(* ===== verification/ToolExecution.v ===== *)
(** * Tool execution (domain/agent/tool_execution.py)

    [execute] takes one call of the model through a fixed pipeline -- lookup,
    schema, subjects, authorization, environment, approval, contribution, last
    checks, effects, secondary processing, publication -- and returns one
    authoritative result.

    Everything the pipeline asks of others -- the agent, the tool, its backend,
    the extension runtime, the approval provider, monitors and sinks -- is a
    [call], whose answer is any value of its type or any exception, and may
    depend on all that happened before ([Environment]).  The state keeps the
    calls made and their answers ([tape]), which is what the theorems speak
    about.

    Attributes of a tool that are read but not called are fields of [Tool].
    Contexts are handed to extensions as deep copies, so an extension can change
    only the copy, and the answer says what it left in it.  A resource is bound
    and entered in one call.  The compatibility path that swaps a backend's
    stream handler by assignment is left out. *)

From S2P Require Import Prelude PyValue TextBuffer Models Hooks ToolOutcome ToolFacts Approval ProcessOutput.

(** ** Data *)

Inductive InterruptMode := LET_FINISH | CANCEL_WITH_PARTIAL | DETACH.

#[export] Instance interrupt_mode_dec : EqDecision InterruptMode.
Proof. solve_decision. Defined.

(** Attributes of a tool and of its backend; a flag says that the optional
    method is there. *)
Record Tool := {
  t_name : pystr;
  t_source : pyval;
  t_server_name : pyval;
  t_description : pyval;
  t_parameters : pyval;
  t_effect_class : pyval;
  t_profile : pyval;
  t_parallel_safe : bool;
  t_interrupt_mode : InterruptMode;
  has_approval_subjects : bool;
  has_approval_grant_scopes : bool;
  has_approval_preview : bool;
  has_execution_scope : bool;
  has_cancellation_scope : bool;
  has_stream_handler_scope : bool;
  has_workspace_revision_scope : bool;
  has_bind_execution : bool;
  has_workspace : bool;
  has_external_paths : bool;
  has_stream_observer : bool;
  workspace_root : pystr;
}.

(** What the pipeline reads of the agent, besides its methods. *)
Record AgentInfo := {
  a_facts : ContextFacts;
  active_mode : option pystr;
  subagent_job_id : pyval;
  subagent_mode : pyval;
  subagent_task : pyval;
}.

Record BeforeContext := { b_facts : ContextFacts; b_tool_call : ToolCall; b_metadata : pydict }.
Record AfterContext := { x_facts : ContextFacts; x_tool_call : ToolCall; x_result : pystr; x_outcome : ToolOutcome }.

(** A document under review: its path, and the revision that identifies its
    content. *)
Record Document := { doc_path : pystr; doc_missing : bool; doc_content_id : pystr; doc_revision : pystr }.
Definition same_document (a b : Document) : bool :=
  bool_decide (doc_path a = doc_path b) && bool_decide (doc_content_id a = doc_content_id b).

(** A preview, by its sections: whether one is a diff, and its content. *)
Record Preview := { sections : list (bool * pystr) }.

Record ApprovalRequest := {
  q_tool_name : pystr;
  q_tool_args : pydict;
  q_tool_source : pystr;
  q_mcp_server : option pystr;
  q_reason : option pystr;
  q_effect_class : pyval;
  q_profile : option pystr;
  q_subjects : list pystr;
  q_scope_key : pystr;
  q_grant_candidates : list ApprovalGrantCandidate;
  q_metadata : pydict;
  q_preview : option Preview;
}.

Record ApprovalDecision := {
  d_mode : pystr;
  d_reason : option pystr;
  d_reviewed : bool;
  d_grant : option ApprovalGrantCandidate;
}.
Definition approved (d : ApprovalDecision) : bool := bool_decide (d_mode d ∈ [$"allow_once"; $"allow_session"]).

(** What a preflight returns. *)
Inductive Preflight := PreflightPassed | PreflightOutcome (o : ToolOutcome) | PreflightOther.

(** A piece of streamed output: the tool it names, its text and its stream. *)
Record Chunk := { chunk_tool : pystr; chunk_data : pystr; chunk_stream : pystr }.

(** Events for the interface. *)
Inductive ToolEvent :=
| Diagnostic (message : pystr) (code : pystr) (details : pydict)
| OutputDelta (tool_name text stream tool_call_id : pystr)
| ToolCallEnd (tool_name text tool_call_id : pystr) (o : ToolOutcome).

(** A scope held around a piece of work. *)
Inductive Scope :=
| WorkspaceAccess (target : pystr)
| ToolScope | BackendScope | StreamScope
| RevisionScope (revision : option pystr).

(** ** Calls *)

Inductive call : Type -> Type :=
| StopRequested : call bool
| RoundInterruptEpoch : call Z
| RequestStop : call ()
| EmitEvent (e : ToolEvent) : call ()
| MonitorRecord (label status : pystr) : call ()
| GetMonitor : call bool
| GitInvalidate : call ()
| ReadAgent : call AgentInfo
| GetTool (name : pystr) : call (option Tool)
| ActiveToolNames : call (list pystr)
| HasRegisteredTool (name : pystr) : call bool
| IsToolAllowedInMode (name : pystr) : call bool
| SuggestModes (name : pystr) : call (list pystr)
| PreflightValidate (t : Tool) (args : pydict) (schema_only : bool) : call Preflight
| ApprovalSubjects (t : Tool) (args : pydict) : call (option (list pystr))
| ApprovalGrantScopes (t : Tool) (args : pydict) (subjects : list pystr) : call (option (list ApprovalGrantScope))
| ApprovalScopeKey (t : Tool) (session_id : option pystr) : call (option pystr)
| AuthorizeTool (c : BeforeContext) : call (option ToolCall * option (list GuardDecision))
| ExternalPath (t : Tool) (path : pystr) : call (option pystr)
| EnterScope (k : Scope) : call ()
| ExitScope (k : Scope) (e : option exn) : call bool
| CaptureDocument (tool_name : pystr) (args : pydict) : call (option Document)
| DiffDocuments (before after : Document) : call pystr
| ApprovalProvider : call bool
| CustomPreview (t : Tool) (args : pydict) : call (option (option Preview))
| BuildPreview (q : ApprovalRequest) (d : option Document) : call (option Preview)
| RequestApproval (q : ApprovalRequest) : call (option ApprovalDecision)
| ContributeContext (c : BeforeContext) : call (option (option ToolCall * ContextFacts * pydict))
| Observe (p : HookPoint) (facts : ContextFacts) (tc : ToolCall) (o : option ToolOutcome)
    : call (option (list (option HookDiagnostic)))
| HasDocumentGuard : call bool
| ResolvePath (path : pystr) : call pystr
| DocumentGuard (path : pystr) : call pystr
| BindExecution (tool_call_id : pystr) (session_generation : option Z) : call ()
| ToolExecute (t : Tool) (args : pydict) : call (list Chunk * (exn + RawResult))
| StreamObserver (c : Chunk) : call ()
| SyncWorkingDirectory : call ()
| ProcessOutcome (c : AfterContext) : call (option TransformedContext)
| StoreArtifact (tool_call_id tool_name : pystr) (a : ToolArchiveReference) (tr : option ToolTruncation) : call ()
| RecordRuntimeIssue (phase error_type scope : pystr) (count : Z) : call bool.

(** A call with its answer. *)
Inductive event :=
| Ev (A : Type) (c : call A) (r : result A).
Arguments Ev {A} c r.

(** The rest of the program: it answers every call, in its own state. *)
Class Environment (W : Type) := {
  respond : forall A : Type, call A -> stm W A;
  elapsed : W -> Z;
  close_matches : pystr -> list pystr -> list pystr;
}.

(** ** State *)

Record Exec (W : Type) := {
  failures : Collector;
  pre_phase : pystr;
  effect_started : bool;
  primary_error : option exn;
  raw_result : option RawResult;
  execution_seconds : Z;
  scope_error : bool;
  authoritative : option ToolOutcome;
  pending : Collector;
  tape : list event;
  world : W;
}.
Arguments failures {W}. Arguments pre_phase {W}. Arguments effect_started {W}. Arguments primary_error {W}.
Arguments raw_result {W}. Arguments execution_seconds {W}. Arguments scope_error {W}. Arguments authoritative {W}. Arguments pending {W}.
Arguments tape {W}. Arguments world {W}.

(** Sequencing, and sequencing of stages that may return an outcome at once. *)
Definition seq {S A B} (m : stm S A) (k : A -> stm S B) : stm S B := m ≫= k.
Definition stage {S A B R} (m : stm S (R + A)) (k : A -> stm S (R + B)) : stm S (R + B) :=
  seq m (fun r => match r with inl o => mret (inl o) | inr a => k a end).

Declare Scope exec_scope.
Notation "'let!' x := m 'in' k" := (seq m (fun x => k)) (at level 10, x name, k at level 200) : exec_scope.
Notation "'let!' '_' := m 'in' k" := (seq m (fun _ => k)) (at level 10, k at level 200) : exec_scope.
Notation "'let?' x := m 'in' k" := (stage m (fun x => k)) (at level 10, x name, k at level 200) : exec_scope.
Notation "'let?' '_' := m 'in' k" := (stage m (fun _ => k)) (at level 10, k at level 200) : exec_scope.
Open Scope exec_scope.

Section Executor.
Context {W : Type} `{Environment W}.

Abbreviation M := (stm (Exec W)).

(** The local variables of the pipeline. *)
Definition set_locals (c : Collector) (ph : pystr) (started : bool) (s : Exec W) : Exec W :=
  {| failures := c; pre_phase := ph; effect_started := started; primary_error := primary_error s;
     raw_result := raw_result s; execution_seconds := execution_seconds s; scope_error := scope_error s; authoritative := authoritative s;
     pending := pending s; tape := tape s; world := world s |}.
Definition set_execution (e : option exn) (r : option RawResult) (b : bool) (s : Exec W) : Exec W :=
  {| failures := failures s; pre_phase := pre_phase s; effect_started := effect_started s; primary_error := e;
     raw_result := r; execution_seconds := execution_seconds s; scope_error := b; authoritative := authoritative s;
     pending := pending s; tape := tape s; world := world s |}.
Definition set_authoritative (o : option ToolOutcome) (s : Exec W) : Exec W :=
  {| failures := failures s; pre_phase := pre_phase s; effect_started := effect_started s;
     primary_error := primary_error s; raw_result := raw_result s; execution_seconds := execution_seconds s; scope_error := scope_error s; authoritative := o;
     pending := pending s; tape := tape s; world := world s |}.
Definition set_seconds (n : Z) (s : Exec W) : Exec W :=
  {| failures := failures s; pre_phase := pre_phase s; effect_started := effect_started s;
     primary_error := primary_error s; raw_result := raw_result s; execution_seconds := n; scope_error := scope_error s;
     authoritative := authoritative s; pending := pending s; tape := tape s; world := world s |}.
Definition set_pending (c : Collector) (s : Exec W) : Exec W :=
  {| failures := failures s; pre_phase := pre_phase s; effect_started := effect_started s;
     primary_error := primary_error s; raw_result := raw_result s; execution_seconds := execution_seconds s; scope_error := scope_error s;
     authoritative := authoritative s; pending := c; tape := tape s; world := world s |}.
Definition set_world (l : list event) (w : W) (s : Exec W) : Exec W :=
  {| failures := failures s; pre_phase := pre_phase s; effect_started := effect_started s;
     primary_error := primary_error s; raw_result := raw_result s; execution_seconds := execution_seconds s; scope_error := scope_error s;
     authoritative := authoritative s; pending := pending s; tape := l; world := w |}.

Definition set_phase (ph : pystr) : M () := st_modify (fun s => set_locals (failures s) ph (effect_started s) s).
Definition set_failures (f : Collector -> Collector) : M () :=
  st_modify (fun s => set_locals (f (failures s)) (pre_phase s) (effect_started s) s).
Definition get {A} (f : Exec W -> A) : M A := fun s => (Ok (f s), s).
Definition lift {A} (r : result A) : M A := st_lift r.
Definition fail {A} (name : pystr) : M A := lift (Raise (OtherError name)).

___

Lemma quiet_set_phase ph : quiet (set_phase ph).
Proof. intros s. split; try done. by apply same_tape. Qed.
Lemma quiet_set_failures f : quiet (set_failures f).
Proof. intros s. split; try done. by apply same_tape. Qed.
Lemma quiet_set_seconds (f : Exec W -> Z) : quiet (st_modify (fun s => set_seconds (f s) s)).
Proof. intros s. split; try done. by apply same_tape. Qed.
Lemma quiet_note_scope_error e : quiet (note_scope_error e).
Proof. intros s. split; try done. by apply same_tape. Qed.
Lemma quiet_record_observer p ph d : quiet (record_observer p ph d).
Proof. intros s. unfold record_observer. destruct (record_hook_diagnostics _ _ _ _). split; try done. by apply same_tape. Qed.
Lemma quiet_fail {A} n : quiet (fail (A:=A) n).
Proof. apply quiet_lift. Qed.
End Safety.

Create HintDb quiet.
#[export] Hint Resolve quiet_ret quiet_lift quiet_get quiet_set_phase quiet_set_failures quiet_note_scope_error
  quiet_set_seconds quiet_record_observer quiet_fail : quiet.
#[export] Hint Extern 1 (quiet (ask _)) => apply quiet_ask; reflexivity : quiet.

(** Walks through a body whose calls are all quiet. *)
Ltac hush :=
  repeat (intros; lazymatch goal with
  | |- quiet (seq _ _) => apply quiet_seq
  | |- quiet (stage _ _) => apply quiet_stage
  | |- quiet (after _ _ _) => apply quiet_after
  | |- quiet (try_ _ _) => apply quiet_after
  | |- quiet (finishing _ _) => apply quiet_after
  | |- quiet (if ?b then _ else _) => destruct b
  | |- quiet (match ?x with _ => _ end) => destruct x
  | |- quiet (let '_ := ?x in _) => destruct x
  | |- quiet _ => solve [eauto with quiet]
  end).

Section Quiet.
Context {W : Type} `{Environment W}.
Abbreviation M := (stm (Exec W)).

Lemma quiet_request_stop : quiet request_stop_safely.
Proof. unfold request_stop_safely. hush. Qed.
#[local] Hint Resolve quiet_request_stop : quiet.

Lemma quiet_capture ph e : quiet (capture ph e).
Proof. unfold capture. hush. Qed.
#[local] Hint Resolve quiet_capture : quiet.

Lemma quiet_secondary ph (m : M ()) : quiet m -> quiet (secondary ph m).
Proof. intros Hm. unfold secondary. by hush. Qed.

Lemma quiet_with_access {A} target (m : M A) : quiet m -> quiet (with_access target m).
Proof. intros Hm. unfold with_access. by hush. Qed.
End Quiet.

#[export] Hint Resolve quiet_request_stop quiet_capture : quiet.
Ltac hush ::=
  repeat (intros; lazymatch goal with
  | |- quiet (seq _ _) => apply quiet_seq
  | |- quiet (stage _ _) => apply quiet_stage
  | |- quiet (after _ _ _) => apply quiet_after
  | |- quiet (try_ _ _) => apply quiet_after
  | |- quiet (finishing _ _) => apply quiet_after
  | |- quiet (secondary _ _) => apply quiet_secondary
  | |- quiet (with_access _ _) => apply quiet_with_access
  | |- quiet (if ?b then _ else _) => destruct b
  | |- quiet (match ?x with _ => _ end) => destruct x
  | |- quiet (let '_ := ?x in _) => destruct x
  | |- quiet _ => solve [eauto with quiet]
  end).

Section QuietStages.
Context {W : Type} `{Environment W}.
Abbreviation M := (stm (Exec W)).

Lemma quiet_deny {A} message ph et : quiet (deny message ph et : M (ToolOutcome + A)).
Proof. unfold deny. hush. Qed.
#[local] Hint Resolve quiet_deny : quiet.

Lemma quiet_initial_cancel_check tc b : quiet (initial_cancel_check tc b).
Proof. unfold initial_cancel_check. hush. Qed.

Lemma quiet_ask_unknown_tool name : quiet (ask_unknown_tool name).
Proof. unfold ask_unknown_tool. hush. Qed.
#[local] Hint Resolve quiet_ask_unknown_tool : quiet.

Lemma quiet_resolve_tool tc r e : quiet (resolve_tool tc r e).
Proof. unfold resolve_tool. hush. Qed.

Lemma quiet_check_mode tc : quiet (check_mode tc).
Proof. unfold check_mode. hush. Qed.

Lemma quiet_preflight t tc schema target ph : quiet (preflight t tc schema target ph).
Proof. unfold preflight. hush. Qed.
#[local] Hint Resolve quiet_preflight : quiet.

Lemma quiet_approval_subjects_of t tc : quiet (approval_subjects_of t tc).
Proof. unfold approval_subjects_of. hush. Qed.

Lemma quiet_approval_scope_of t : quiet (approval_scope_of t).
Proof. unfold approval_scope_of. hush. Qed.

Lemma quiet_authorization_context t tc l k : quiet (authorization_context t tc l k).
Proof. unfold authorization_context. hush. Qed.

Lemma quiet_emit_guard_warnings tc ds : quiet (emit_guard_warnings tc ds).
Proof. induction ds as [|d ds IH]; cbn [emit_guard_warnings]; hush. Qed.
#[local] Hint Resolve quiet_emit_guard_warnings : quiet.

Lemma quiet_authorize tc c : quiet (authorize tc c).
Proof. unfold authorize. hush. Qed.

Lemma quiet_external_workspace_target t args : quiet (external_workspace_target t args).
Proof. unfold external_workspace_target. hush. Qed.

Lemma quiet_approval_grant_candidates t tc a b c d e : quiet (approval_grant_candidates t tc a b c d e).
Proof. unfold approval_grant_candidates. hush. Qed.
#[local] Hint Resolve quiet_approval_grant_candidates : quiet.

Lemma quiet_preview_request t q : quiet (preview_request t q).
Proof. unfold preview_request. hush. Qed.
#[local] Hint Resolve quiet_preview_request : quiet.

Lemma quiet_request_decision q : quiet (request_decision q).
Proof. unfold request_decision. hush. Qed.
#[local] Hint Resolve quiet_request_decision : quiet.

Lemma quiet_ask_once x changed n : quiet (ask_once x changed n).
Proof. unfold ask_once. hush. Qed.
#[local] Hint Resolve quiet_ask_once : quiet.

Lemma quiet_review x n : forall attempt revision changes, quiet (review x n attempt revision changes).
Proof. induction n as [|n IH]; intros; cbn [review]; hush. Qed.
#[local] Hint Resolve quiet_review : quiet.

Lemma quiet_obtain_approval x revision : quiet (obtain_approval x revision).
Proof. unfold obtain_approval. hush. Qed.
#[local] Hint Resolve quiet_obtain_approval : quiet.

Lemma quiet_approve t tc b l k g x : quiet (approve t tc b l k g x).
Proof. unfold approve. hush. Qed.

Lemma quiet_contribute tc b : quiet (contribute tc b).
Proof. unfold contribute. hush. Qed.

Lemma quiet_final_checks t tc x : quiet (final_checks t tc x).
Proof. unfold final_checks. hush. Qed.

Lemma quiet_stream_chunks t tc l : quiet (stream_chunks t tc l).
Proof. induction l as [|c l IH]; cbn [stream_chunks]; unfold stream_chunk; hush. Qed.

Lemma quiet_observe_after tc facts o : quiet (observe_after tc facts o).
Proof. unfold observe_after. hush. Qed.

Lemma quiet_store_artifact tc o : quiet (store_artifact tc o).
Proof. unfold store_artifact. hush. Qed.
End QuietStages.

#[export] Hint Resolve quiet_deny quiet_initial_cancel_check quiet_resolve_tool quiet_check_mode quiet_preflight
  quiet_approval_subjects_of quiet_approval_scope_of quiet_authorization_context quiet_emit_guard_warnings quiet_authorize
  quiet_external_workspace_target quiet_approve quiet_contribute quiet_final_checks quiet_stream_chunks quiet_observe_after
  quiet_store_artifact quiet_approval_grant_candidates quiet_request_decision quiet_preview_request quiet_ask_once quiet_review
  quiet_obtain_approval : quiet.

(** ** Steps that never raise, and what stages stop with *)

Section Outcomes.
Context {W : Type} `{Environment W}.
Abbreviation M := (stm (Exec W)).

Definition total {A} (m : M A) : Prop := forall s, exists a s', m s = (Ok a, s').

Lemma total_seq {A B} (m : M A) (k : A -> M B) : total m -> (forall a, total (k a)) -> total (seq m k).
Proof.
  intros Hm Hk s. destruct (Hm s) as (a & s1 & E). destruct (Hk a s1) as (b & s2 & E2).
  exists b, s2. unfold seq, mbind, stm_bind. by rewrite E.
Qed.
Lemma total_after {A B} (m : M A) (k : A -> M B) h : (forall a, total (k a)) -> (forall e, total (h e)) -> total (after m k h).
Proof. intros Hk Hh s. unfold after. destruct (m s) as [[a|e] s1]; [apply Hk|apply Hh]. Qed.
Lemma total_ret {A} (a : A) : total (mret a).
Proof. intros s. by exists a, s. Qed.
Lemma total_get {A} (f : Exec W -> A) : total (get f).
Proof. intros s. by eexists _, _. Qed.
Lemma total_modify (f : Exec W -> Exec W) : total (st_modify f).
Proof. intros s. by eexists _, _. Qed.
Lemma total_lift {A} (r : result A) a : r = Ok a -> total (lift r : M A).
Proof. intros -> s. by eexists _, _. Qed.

___

• **Work to complete**
Return only the lines between the one holding "(* ===== verification/ToolExecution.v" and the one holding "[call], whose answer", inclusive, exactly as they appear above.

• **Answer to this task**
(* ===== verification/ToolExecution.v ===== *)
(** * Tool execution (domain/agent/tool_execution.py)

    [execute] takes one call of the model through a fixed pipeline -- lookup,
    schema, subjects, authorization, environment, approval, contribution, last
    checks, effects, secondary processing, publication -- and returns one
    authoritative result.

    Everything the pipeline asks of others -- the agent, the tool, its backend,
    the extension runtime, the approval provider, monitors and sinks -- is a
    [call], whose answer is any value of its type or any exception, and may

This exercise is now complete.